Hm, interesting, thank you for the comparison! I will definitely check out casbin too, it looks promising. Especially the "You can also write your own Golang function and let Casbin use it" is something we need to properly implement a BC-engine for ladon.

aeneasr commented 5 years ago

I checked in with the OPA maintainers and also took a swift look at casbin. Here are some of my findings:

OPA

Casbin

The DSL seems to me very close to the actual implementation of casbin. It feels like casbin implements some well-known patterns and allows a bit of customization around them. But once you want to do something exotic, I'm not sure if that would work with casbin as the project (casbin) itself may has to be modified. Personally, I find the DSL a bit easier to read than rego, but it comes at the cost of flexibility.

I am quite sure that we can't implement conditions with casbin, the DSL is too simple for that.

Next steps

I will experiment some more with rego for now, I think the project is very promising despite some of the disadvantages I noticed. Another possibility is to improve the ladon project and trying to reduce runtime complexity as well as adding * matching.

aeneasr commented 5 years ago

Here's an example of how evaluation of conditions could work: https://gist.github.com/tsandall/fd95373554653afff943b3b3efcc1509 - this is quite exciting :)
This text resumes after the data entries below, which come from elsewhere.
(* ===== verification/Ipc.v ===== *)
(** * Neighbors and the inter-node protocol (opennopd/subsystems/ipc.c, include/ipc.h)

    A node keeps a list of configured neighbors, exchanges HERE_I_AM and
    I_SEE_YOU messages with them (signed with HMAC-SHA256 when a key is set)
    and accepts the accelerator id of a neighbor that is UP. *)
From S2P Require Import Prelude Dll NodeId Epoll.

(** ** Data *)
Inductive neighborstate := DOWN | ATTEMPT | ESTABLISHED | SHUTTINGDOWN | UP.
#[export] Instance neighborstate_eq_dec : EqDecision neighborstate.
Proof. solve_decision. Defined.

Definition state_num (s : neighborstate) : Z :=
  match s with DOWN => 0 | ATTEMPT => 1 | ESTABLISHED => 2 | SHUTTINGDOWN => 3 | UP => 4 end.

Definition OPENNOP_IPC_KEY_LENGTH : nat := 65.
Definition IPC_MAX_MESSAGE_SIZE : nat := Z.to_nat 1024.
Definition zero_key : list Z := replicate OPENNOP_IPC_KEY_LENGTH 0.

Record neighbor := Neighbor {
  NeighborIP : Z; nb_state : neighborstate; nb_id : list Z; sock : Z;
  nb_key : list Z; hellotimer : Z; timer : Z
}.

Record ipcstate := IpcState {
  ipchead : dhead;
  nheap : heap neighbor;
  opennop_localid : list Z;
  key : list Z;
  sent : list (Z * list Z)       (* messages given to [send], latest first *)
}.
(* ===== verification/Session.v ===== *)
(** * The session table (opennopd/sessionmanager.c, include/session.h)

    A hash table of 65536 buckets; each bucket is an intrusive list of
    sessions.  The state holds the bucket heads, the store of session objects
    and the workers' session counters. *)
From S2P Require Import Prelude Packet Dll NodeId WorkerPool.

(** ** Data *)
Record endpoint := Endpoint {
  address : Z; port : Z;
  previoussequence : Z; sequence : Z; nextsequence : Z;
  accelerator : list Z
}.

(** [client] and [server] point at the address of one of the two endpoints. *)
Inductive side := LargerSide | SmallerSide.
#[export] Instance side_eq_dec : EqDecision side.
Proof. solve_decision. Defined.

Record session := Session {
  s_head : Z;                      (* index of the bucket [head] points at *)
  client : option side; server : option side;
  larger : endpoint; smaller : endpoint;
  deadcounter : Z; state : Z; queue : Z
}.

(** <netinet/tcp.h> *)
Definition TCP_ESTABLISHED : Z := 1.
Definition TCP_SYN_SENT : Z := 2.
Definition TCP_CLOSING : Z := 11.

Definition SESSIONBUCKETS : Z := 65536.

Record smstate := SMState {
  sessiontable : gmap Z dhead;
  sheap : heap session;
  workers : wpool
}.

(** A bucket that was never touched is zero. *)
Definition getsessionhead (s : smstate) (i : Z) : dhead := default empty_head (sessiontable s !! i).

Definition set_bucket (s : smstate) (i : Z) (hd : dhead) : smstate :=
  SMState (<[i := hd]> (sessiontable s)) (sheap s) (workers s).
Definition set_sheap (s : smstate) (h : heap session) : smstate :=
  SMState (sessiontable s) h (workers s).
Definition set_wpool (s : smstate) (w : wpool) : smstate :=
  SMState (sessiontable s) (sheap s) w.

Definition initialize_sessiontable (s : smstate) : smstate :=
  SMState ((λ hd, DHead None None (h_len hd)) <$> sessiontable s) (sheap s) (workers s).

(** ** Hashing and ordering *)
Definition sessionhash (largerIP largerIPPort smallerIP smallerIPPort : Z) : Z :=
  let hash1 := u16 (Z.shiftr (Z.lxor largerIP smallerIP) 16) in
  let hash2 := u16 (Z.lxor largerIP smallerIP) in
  let hash3 := u16 (Z.lxor hash1 hash2) in
  let hash4 := u16 (Z.lxor largerIPPort smallerIPPort) in
  u16 (Z.lxor hash3 hash4).

(** Every caller passes the smaller IP in the place of the larger port and the
    larger port in the place of the smaller IP; the call converts them to the
    parameter types [__u16] and [__u32]. *)
Definition bucket_of (largerIP largerIPPort smallerIP smallerIPPort : Z) : Z :=
  sessionhash largerIP (u16 smallerIP) (u32 largerIPPort) smallerIPPort.

(** [largerIP, largerIPPort, smallerIP, smallerIPPort] *)
Definition sort_sockets (saddr source daddr dest : Z) : Z * Z * Z * Z :=
  if daddr <? saddr then (saddr, source, daddr, dest) else (daddr, dest, saddr, source).

(** ** Insertion, search and removal *)
Definition new_endpoint (a p : Z) : endpoint := Endpoint a p 0 0 0 zero_id.

Definition new_session (hash queuenum lIP lPort sIP sPort : Z) : session :=
  Session hash None None (new_endpoint lIP lPort) (new_endpoint sIP sPort) 0 0 queuenum.

(** [a] is what [calloc] returned. *)
Definition insertsession (s : smstate) (a : option loc) (lIP lPort sIP sPort : Z)
    : outcome (smstate * option loc) :=
  let hash := bucket_of lIP lPort sIP sPort in
  queuenum ← assign_queue (workers s);
  match a with
  | None => Ret (s, None)
  | Some x =>
      let h := <[x := Node None None (new_session hash queuenum lIP lPort sIP sPort)]> (sheap s) in
      w ← increment_worker_sessions (workers s) queuenum;
      let hd := getsessionhead s hash in
      '(h, hd) ←
        (if h_len hd =? 0 then Ret (h, DHead (Some x) (Some x) (h_len hd))
         else
           h ← store_prev h (Some x) (h_prev hd);
           n ← load h (Some x);
           h ← store_next h (n_prev n) (Some x);
           Ret (h, DHead (h_next hd) (Some x) (h_len hd)));
      let hd := DHead (h_next hd) (h_prev hd) (u32 (h_len hd + 1)) in
      Ret (set_wpool (set_bucket (set_sheap s h) hash hd) w, Some x)
  end.

Definition session_matches (d : session) (lIP lPort sIP sPort : Z) : bool :=
  (address (larger d) =? lIP) && (port (larger d) =? lPort)
  && (address (smaller d) =? sIP) && (port (smaller d) =? sPort).

Fixpoint search (n : nat) (h : heap session) (cur : option loc) (lIP lPort sIP sPort : Z)
    : outcome (option loc) :=
  match n with
  | O => Spin
  | S n' =>
      match cur with
      | None => Ret None
      | Some x =>
          nd ← load h (Some x);
          if session_matches (n_data nd) lIP lPort sIP sPort then Ret (Some x)
          else search n' h (n_next nd) lIP lPort sIP sPort
      end
  end.

Definition getsession (s : smstate) (lIP lPort sIP sPort : Z) : outcome (option loc) :=
  search (list_fuel (sheap s)) (sheap s)
    (h_next (getsessionhead s (bucket_of lIP lPort sIP sPort))) lIP lPort sIP sPort.

Definition clearsession (s : smstate) (cur : option loc) : outcome smstate :=
  match cur with
  | None => Ret s
  | Some x =>
      nd ← load (sheap s) (Some x);
      let b := s_head (n_data nd) in
      '(h, hd) ← unlink (sheap s) (getsessionhead s b) nd;
      let hd := DHead (h_next hd) (h_prev hd) (u32 (h_len hd - 1)) in
      w ← decrement_worker_sessions (workers s) (queue (n_data nd));
      h ← free h (Some x);
      Ret (set_wpool (set_bucket (set_sheap s h) b hd) w)
  end.

(** ** Freeing the table at exit *)
Fixpoint freemem_loop (n : nat) (h : heap session) (hd : dhead) (cur : option loc)
    : outcome (heap session * dhead) :=
  match n with
  | O => Spin
  | S n' =>
      match h_next hd with
      | None => Ret (h, hd)
      | Some _ =>
          nd ← load h cur;
          h ← (match n_prev nd with
               | Some _ => h ← free h (n_prev nd); store_prev h cur None
               | None => Ret h
               end);
          match n_next nd with
          | Some _ => freemem_loop n' h hd (n_next nd)
          | None => h ← free h cur; freemem_loop n' h (DHead None None (h_len hd)) None
          end
      end
  end.

Definition freemem (h : heap session) (hd : dhead) : outcome (heap session * dhead) :=
  match h_next hd with
  | None => Ret (h, hd)
  | Some _ => freemem_loop (S (list_fuel h)) h hd (h_next hd)
  end.

Fixpoint clear_buckets (n : nat) (s : smstate) (i : Z) : outcome smstate :=
  match n with
  | O => Ret s
  | S n' =>
      s ← (match h_next (getsessionhead s i) with
           | Some _ =>
               '(h, hd) ← freemem (sheap s) (getsessionhead s i);
               Ret (set_bucket (set_sheap s h) i hd)
           | None => Ret s
           end);
      clear_buckets n' s (i + 1)
  end.

Definition clear_sessiontable (s : smstate) : outcome smstate :=
  clear_buckets (Z.to_nat SESSIONBUCKETS) s 0.

(** ** Per-packet session tracking *)
Definition set_endpoint_seq (e : endpoint) (sq nx : Z) : endpoint :=
  Endpoint (address e) (port e) (previoussequence e) sq nx (accelerator e).
Definition set_endpoint_accel (e : endpoint) (id : list Z) : endpoint :=
  Endpoint (address e) (port e) (previoussequence e) (sequence e) (nextsequence e) id.

Definition endpoint_at (d : session) (w : side) : endpoint :=
  match w with LargerSide => larger d | SmallerSide => smaller d end.
Definition set_endpoint (d : session) (w : side) (e : endpoint) : session :=
  match w with
  | LargerSide => Session (s_head d) (client d) (server d) e (smaller d) (deadcounter d) (state d) (queue d)
  | SmallerSide => Session (s_head d) (client d) (server d) (larger d) e (deadcounter d) (state d) (queue d)
  end.
Definition set_deadcounter (d : session) (v : Z) : session :=
  Session (s_head d) (client d) (server d) (larger d) (smaller d) v (state d) (queue d).
Definition set_state (d : session) (v : Z) : session :=
  Session (s_head d) (client d) (server d) (larger d) (smaller d) (deadcounter d) v (queue d).
Definition set_client_server (d : session) (c v : side) : session :=
  Session (s_head d) (Some c) (Some v) (larger d) (smaller d) (deadcounter d) (state d) (queue d).

(** Sequence number, SYN flag and payload length of the packet at hand. *)
Definition payload_len (p : buffer) (t : Z) : outcome Z :=
  tot ← ip_tot_len p; d ← tcp_doff p t; Ret (ntohs tot - t - d * 4).

Definition __updateseq (seq : Z) (syn : bool) (len : Z) (d : session) (source : side) : session :=
  let e := endpoint_at d source in
  if (seq =? nextsequence e) || negb (seq =? u32 (sequence e - 1)) then
    set_deadcounter
      (set_endpoint d source (set_endpoint_seq e seq (u32 (if syn then seq + 1 else seq + len)))) 0
  else d.

(** Which endpoint a packet comes from. *)
Definition source_side (p : buffer) (largerIP : Z) : outcome side :=
  a ← ip_saddr p; Ret (if a =? largerIP then LargerSide else SmallerSide).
aeneasr commented 5 years ago

So, I was able to implement the ladon logic (without regex for now) using only rego. I added the StringEqualsCondition condition type (adding more is quite easy) only for now:

default allow = false

allow {
    effects := [effect | effect := policies[i].effect
            policies[i].resources[_] == input.resource
            policies[i].subjects[_] == input.subject
            policies[i].actions[_] == input.action
            all_conditions_true(policies[i])
        ]

    effect_allow(effects)
}

effect_allow(effects) {
    effects[_] == "allow"
    not any_effect_deny(effects)
}

any_effect_deny(effects) {
    effects[_] == "deny"
}

all_conditions_true(policy) {
    not any_condition_false(policy)
}

any_condition_false(policy) {
    c := policy.conditions[condition_key]
    not eval_condition(c.type, c.options, condition_key)
}

eval_condition("StringEqualCondition", options, key) {
    input.context[key] == options.equals
}

A complete definition including some test cases can be found here: https://gist.github.com/aeneasr/1f6b9fbe60c9047f6127f9a26cc8d980

This is generally very exiting because the code in ladon can be reduced significantly (well, it would be moved to the third-party library that implements rego) while making it possible to add more access control concepts on the fly and without much hassle. I think this would also allow us to easily extend and/or modify keto/ladon behaviour, maybe even at runtime?

OvermindDL1 commented 5 years ago

Just a note about the = operator in rego, it's not an assignment operator, in fact it looks identical to the match operator in the erlang/elixir/etc languages, including even the _ usage, assertions, etc. Perhaps thinking of it and documenting it in that way would be exceptionally more clear as it was for those above server languages?

aeneasr commented 5 years ago

Ah, thank you for the clarification @OvermindDL1 - while I know some syntax (like _) from SML/NJ the = was definitely new to me. I still think it's confusing, but the rego specification itself is very powerful.

Now that I had the chance to take some time off and think about the future of ORY Keto, I think there is a plan.

Vision

  1. ORY Keto will stay backwards compatible with ORY Ladon policies.
  2. ORY Keto will run an embedded OPA server (or rather rego parser).
  3. ORY Keto will no longer be "ORY Ladon" as a service, but instead a permission server that supports different common access control patterns, like RBAC, ACL, Ladon Policies, ...
  4. ORY Keto may be able to be extendable or modifiable with your own rego modules.

Benefits

First of all, we will deprecate the ORY Ladon SDK in ORY Keto and instead move to a rego-backed decision engine. This will not impact backwards compatibility negatively. Instead, everything ladon was capable of doing before, ORY Keto will still be able to do.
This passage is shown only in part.